Data listing
--
Lemma dropna_nil_all_nan (s : Series) :
  dropna s = [] <-> Forall (fun e => PrimFloat.is_nan (snd e) = true) s.
Proof.
  unfold dropna. induction s as [| e t IH]; simpl.
  - split; [constructor | reflexivity].
  - destruct (PrimFloat.is_nan (snd e)) eqn:E; simpl.
    + rewrite IH. split; [now constructor | now inversion 1].
    + split; [discriminate | inversion 1; congruence].
Qed.

Lemma last_map_Some {A : Type} (l : list A) (d : A) :
  l <> [] -> last (map Some l) None = Some (last l d).
Proof.
  induction l as [| a [| b t] IH]; intros H; [congruence | reflexivity |].
  change (last (map Some (a :: b :: t)) None) with (last (map Some (b :: t)) None).
  change (last (a :: b :: t) d) with (last (b :: t) d).
  apply IH. discriminate.
Qed.

Lemma last_In {A : Type} (l : list A) (d : A) : l <> [] -> In (last l d) l.
Proof.
  induction l as [| a [| b t] IH]; intros H; [congruence | now left |].
  right. apply IH. discriminate.
Qed.

Lemma values_nonempty (s : Series) : s <> [] -> values s <> [].
Proof. destruct s; [congruence | discriminate]. Qed.

Lemma date_range_In (s e d : Z) : In d (date_range s e) <-> s <= d <= e.
Proof.
  unfold date_range. rewrite in_map_iff. split.
  - intros [i [<- Hi]]. apply in_seq in Hi. lia.
  - intros H. exists (Z.to_nat (d - s)). split; [lia |].
    apply in_seq. lia.
Qed.

Lemma seq_shift_sorted (s : Z) (n k : nat) :
  StronglySorted Z.lt (map (fun i => s + Z.of_nat i) (seq k n)).
Proof.
  revert k. induction n as [| n IH]; intros k; simpl; constructor.
  - apply IH.
  - apply Forall_forall. intros x Hx.
    apply in_map_iff in Hx as [i [<- Hi]]. apply in_seq in Hi. lia.
Qed.

Lemma date_range_sorted (s e : Z) : StronglySorted Z.lt (date_range s e).
Proof. apply seq_shift_sorted. Qed.

Lemma fold_left_min_le (ds : list Z) (d : Z) :
  fold_left Z.min ds d <= d /\ Forall (fun x => fold_left Z.min ds d <= x) ds.
Proof.
  revert d. induction ds as [| x ds IH]; intros d; simpl.
  - split; [lia | constructor].
  - destruct (IH (Z.min d x)) as [H1 H2]. split; [lia |].
    constructor; [lia | assumption].
Qed.

Lemma fold_left_min_In (ds : list Z) (d : Z) : In (fold_left Z.min ds d) (d :: ds).
Proof.
  revert d. induction ds as [| x ds IH]; intros d; simpl; [now left |].
  destruct (IH (Z.min d x)) as [H | H]; [| auto].
  destruct (Z.min_spec d x) as [[_ E] | [_ E]]; rewrite E in H |- *; auto.
Qed.

End DataFacts.

(** X1. [download_close] sends exactly one request and never raises. It
    answers [None] exactly when nothing came back or every price that came
    back is missing; otherwise it answers the rows that have a price, in
    their order: a series that is not empty and holds no NaN. *)
Theorem download_close_clean :
  forall (w : world) (t : string) (args : dl_args) (log : list request),
    exists r,
      download_close w t args log = (Ok r, log ++ [Download t args]) /\
      match r with
      | Some c =>
          c <> [] /\ no_nan (Pd.values c) /\
          exists raw, yf_download w t args = Some raw /\ c = Pd.dropna raw
      | None =>
          yf_download w t args = None \/
          exists raw, yf_download w t args = Some raw /\
                      Forall (fun e => PrimFloat.is_nan (snd e) = true) raw
      end.
Proof.
  intros w t args log. exists (close_of w t args).
  split; [apply MFacts.download_close_run |].
  destruct (close_of w t args) as [c |] eqn:E.
  - now apply DataFacts.close_of_clean.
  - unfold close_of, clean_close in E.
    destruct (yf_download w t args) as [raw |]; [| now left].
    right. exists raw. split; [reflexivity |].
    apply DataFacts.dropna_nil_all_nan.
    destruct (Pd.dropna raw); [reflexivity | discriminate].
Qed.

(** ** Currency codes *)

Module CcyFacts.

Lemma rstrip_cons (c : ascii) (r : string) :
  Py.is_space c = false -> Py.rstrip (String c r) = String c (Py.rstrip r).
Proof. intros H. simpl. rewrite H. now destruct (Py.rstrip r). Qed.

Lemma rstrip_idem (s : string) : Py.rstrip (Py.rstrip s) = Py.rstrip s.
Proof.
  induction s as [| c r IH]; [reflexivity |]. simpl.
  destruct (Py.rstrip r) as [| c' r'] eqn:E.
  - destruct (Py.is_space c) eqn:Ec; [reflexivity |]. simpl. now rewrite Ec.
  - simpl in IH |- *. now rewrite IH.
Qed.

(** [lstrip] yields the empty string or a string that starts with a
    character that is not white space. *)
Lemma lstrip_head (s : string) :
  Py.lstrip s = EmptyString \/
  exists c r, Py.lstrip s = String c r /\ Py.is_space c = false.
Proof.
  induction s as [| c r IH]; [now left |]. simpl.
  destruct (Py.is_space c) eqn:E; [exact IH |]. right. now exists c, r.
Qed.

Lemma strip_idem (s : string) : Py.strip (Py.strip s) = Py.strip s.
Proof.
  unfold Py.strip. destruct (lstrip_head s) as [-> | [c [r [-> Hc]]]]; [reflexivity |].
  rewrite (rstrip_cons c r Hc). simpl Py.lstrip. rewrite Hc.
  rewrite (rstrip_cons c _ Hc). now rewrite rstrip_idem.
Qed.

(** Normalising a normalised code again. *)
Lemma normalize_again (ccy : option string) :
  _normalize_ccy (Some (_normalize_ccy ccy)) =
    (if Py.nonempty (_normalize_ccy ccy) then _normalize_ccy ccy else "CHF"%string).
Proof.
  destruct ccy as [c |]; [| reflexivity].
  unfold _normalize_ccy at 2 3 4.
  destruct (Py.nonempty c); [| reflexivity].
  destruct (String.eqb (Py.strip c) "GBp") eqn:E; [reflexivity |].
  unfold _normalize_ccy.
  destruct (Py.nonempty (Py.strip c)); [| reflexivity].
  now rewrite strip_idem, E.
Qed.

(** The answer and the requests of [get_fx_rate_to_chf]. *)
Lemma fx_rate_run w ccy log :
  get_fx_rate_to_chf w ccy log =
    (if String.eqb (_normalize_ccy (Some ccy)) "CHF" then (Ok 1%float, log)
     else
       (match close_of w (fx_ticker_of (_normalize_ccy (Some ccy))) (Period "5d") with
        | Some close => Ok (last (Pd.values close) Py.nan)
        | None => Raised
        end,
        log ++ [Download (fx_ticker_of (_normalize_ccy (Some ccy))) (Period "5d")])).
Proof.
  unfold get_fx_rate_to_chf.
  destruct (String.eqb (_normalize_ccy (Some ccy)) "CHF"); [reflexivity |].
  unfold bind. rewrite MFacts.download_close_run.
  destruct (close_of w _ (Period "5d")) as [close |] eqn:E; [| reflexivity].
  destruct (DataFacts.close_of_clean _ _ _ _ E) as [Hne _].
  now rewrite (DataFacts.last_map_Some _ Py.nan (DataFacts.values_nonempty _ Hne)).
Qed.

(** The price to convert: divided by 100 for the raw code "GBp" only. *)
Lemma pence_scaling (info : ticker_info) (p : float) :
  (if String.eqb (_normalize_ccy (currency info)) "GBP" &&
      match currency info with
      | Some c0 => String.eqb c0 "GBp"
      | None => false
      end
   then (p / 100)%float else p) =
  match currency info with
  | Some raw => if String.eqb raw "GBp" then (p / 100)%float else p
  | None => p
  end.
Proof.
  destruct (currency info) as [raw |]; [| now rewrite andb_false_r].
  destruct (String.eqb raw "GBp") eqn:E; [| now rewrite andb_false_r].
  apply String.eqb_eq in E. subst raw. reflexivity.
Qed.

(** The last two lines of [get_current_price] on a normalised code. *)
Lemma conversion_run w (ccy : option string) (price : float) log :
  let c := _normalize_ccy ccy in
  bind (get_fx_rate_to_chf w c) (fun fx => ret (price * fx)%float) log =
    (if String.eqb c "CHF" || negb (Py.nonempty c)
     then (Ok (price * 1)%float, log)
     else
       (match close_of w (c ++ "CHF=X")%string (Period "5d") with
        | Some close => Ok (price * last (Pd.values close) Py.nan)%float
        | None => Raised
        end, log ++ [Download (c ++ "CHF=X")%string (Period "5d")])).
Proof.
  intros c. unfold bind. rewrite fx_rate_run. subst c. rewrite normalize_again.
  set (c := _normalize_ccy ccy).
  destruct (Py.nonempty c) eqn:Hn; simpl.
  - rewrite orb_false_r. destruct (String.eqb c "CHF"); [reflexivity |].
    unfold fx_ticker_of.
    destruct (close_of w (c ++ "CHF=X")%string (Period "5d")); reflexivity.
  - rewrite orb_true_r. reflexivity.
Qed.

End CcyFacts.

(** X2. [_normalize_ccy] answers "CHF" for a missing or empty code, never
    answers "GBp", and normalising its answer again changes nothing, except
    that the empty answer it gives for a code made of white space becomes
    "CHF". *)
Theorem normalize_ccy_stable :
  forall ccy : option string,
    _normalize_ccy None = "CHF"%string /\
    _normalize_ccy (Some ""%string) = "CHF"%string /\
    _normalize_ccy ccy <> "GBp"%string /\
    _normalize_ccy (Some (_normalize_ccy ccy)) =
      (if Py.nonempty (_normalize_ccy ccy) then _normalize_ccy ccy else "CHF"%string).
Proof.
  intros ccy. split; [reflexivity |]. split; [reflexivity |].
  split; [| apply CcyFacts.normalize_again].
  destruct ccy as [c |]; [| discriminate].
  unfold _normalize_ccy.
  destruct (Py.nonempty c); [| discriminate].
  destruct (String.eqb (Py.strip c) "GBp") eqn:E; [discriminate |].
  intros H. rewrite H in E. discriminate.
Qed.

(** X3. For a code that normalises to "CHF", [get_fx_rate_to_chf] answers
    [1.0] and [get_fx_series_to_chf] answers one row per day of the window,
    from its first to its last day in ascending order, each with the value
    [1.0]; neither sends a request. *)
Theorem chf_is_identity :
  forall (w : world) (ccy : string) (s e : Z) (log : list request),
    _normalize_ccy (Some ccy) = "CHF"%string ->
    get_fx_rate_to_chf w ccy log = (Ok 1%float, log) /\
    exists fx,
      get_fx_series_to_chf w ccy s e log = (Ok fx, log) /\
      Forall (fun v => v = 1%float) (Pd.values fx) /\
      (forall d, In d (Pd.index fx) <-> s <= d <= e) /\
      StronglySorted Z.lt (Pd.index fx) /\
      Z.of_nat (List.length fx) = Z.max 0 (e - s + 1).
Proof.
  intros w ccy s e log H.
  unfold get_fx_rate_to_chf, get_fx_series_to_chf. rewrite H. simpl.
  split; [reflexivity |].
  eexists. split; [reflexivity |].
  assert (Pd.index (map (fun d => (d, 1%float)) (date_range s e)) = date_range s e)
    as Hidx.
  { unfold Pd.index. rewrite map_map. apply map_id. }
  split; [| split; [| split]].
  - unfold Pd.values. rewrite map_map. apply Forall_forall.
    intros v Hv. apply in_map_iff in Hv as [d [<- _]]. reflexivity.
  - intros d. rewrite Hidx. apply DataFacts.date_range_In.
  - rewrite Hidx. apply DataFacts.date_range_sorted.
  - unfold date_range. rewrite !length_map, length_seq. lia.
Qed.

Lemma chf_is_identity_witness :
  get_fx_rate_to_chf pence_world " CHF " [] = (Ok 1%float, []) /\
  exists fx,
    get_fx_series_to_chf pence_world " CHF " 9 13 [] = (Ok fx, []) /\
    Forall (fun v => v = 1%float) (Pd.values fx) /\
    (forall d, In d (Pd.index fx) <-> 9 <= d <= 13) /\
    StronglySorted Z.lt (Pd.index fx) /\
    Z.of_nat (List.length fx) = Z.max 0 (13 - 9 + 1).
Proof. apply (chf_is_identity pence_world " CHF " 9 13 []). reflexivity. Defined.

(** X4. For a code that does not normalise to "CHF", [get_fx_rate_to_chf]
    and [get_fx_series_to_chf] each send exactly one request, for the ticker
    made of the normalised code and "CHF=X" (the last five days for the rate,
    the window for the series), and raise exactly when no usable close comes
    back; otherwise the rate is the last close that has a value, which is
    not a NaN, and the series is the closes that have a value. *)
Theorem fx_from_one_download :
  forall (w : world) (ccy : string) (s e : Z) (log : list request),
    let c := _normalize_ccy (Some ccy) in
    let fx_ticker := (c ++ "CHF=X")%string in
    c <> "CHF"%string ->
    get_fx_rate_to_chf w ccy log =
      (match close_of w fx_ticker (Period "5d") with
       | Some close => Ok (last (Pd.values close) Py.nan)
       | None => Raised
       end, log ++ [Download fx_ticker (Period "5d")]) /\
    (forall close, close_of w fx_ticker (Period "5d") = Some close ->
                   PrimFloat.is_nan (last (Pd.values close) Py.nan) = false) /\
    get_fx_series_to_chf w ccy s e log =
      (match close_of w fx_ticker (Window s e) with
       | Some close => Ok close
       | None => Raised
       end, log ++ [Download fx_ticker (Window s e)]).
Proof.
  intros w ccy s e log c fx_ticker Hc.
  assert (String.eqb c "CHF" = false) as Hb by now apply String.eqb_neq.
  split; [| split].
  - unfold get_fx_rate_to_chf. fold c. rewrite Hb.
    unfold bind. rewrite MFacts.download_close_run.
    change (fx_ticker_of c) with fx_ticker.
    destruct (close_of w fx_ticker (Period "5d")) as [close |] eqn:E; [| reflexivity].
    destruct (DataFacts.close_of_clean _ _ _ _ E) as [Hne _].
    now rewrite (DataFacts.last_map_Some _ Py.nan (DataFacts.values_nonempty _ Hne)).
  - intros close E.
    destruct (DataFacts.close_of_clean _ _ _ _ E) as [Hne [Hnan _]].
    unfold no_nan in Hnan. rewrite Forall_forall in Hnan. apply Hnan.
    apply DataFacts.last_In. now apply DataFacts.values_nonempty.
  - unfold get_fx_series_to_chf. fold c. rewrite Hb.
    unfold bind. rewrite MFacts.download_close_run.
    change (fx_ticker_of c) with fx_ticker.
    destruct (close_of w fx_ticker (Window s e)); reflexivity.
Qed.

Lemma fx_from_one_download_witness :
  get_fx_rate_to_chf pence_world "GBp" [] =
    (Ok 1.25%float, [Download "GBPCHF=X" (Period "5d")]) /\
  get_fx_series_to_chf pence_world "USD" 9 13 [] =
    (Raised, [Download "USDCHF=X" (Window 9 13)]).
Proof.
  destruct (fx_from_one_download pence_world "GBp" 9 13 []) as [Hrate _];
    [discriminate |].
  destruct (fx_from_one_download pence_world "USD" 9 13 []) as [_ [_ Hseries]];
    [discriminate |].
  split; [exact Hrate | exact Hseries].
Defined.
--
Problem requirements
With the line holding "split; [| split; [| split]]." as the first and the line holding "- rewrite Hidx." as the last, please transcribe exactly the lines of the material above in that range and nothing else.

Output of the exercise
  split; [| split; [| split]].
  - unfold Pd.values. rewrite map_map. apply Forall_forall.
    intros v Hv. apply in_map_iff in Hv as [d [<- _]]. reflexivity.
  - intros d. rewrite Hidx. apply DataFacts.date_range_In.
  - rewrite Hidx. apply DataFacts.date_range_sorted.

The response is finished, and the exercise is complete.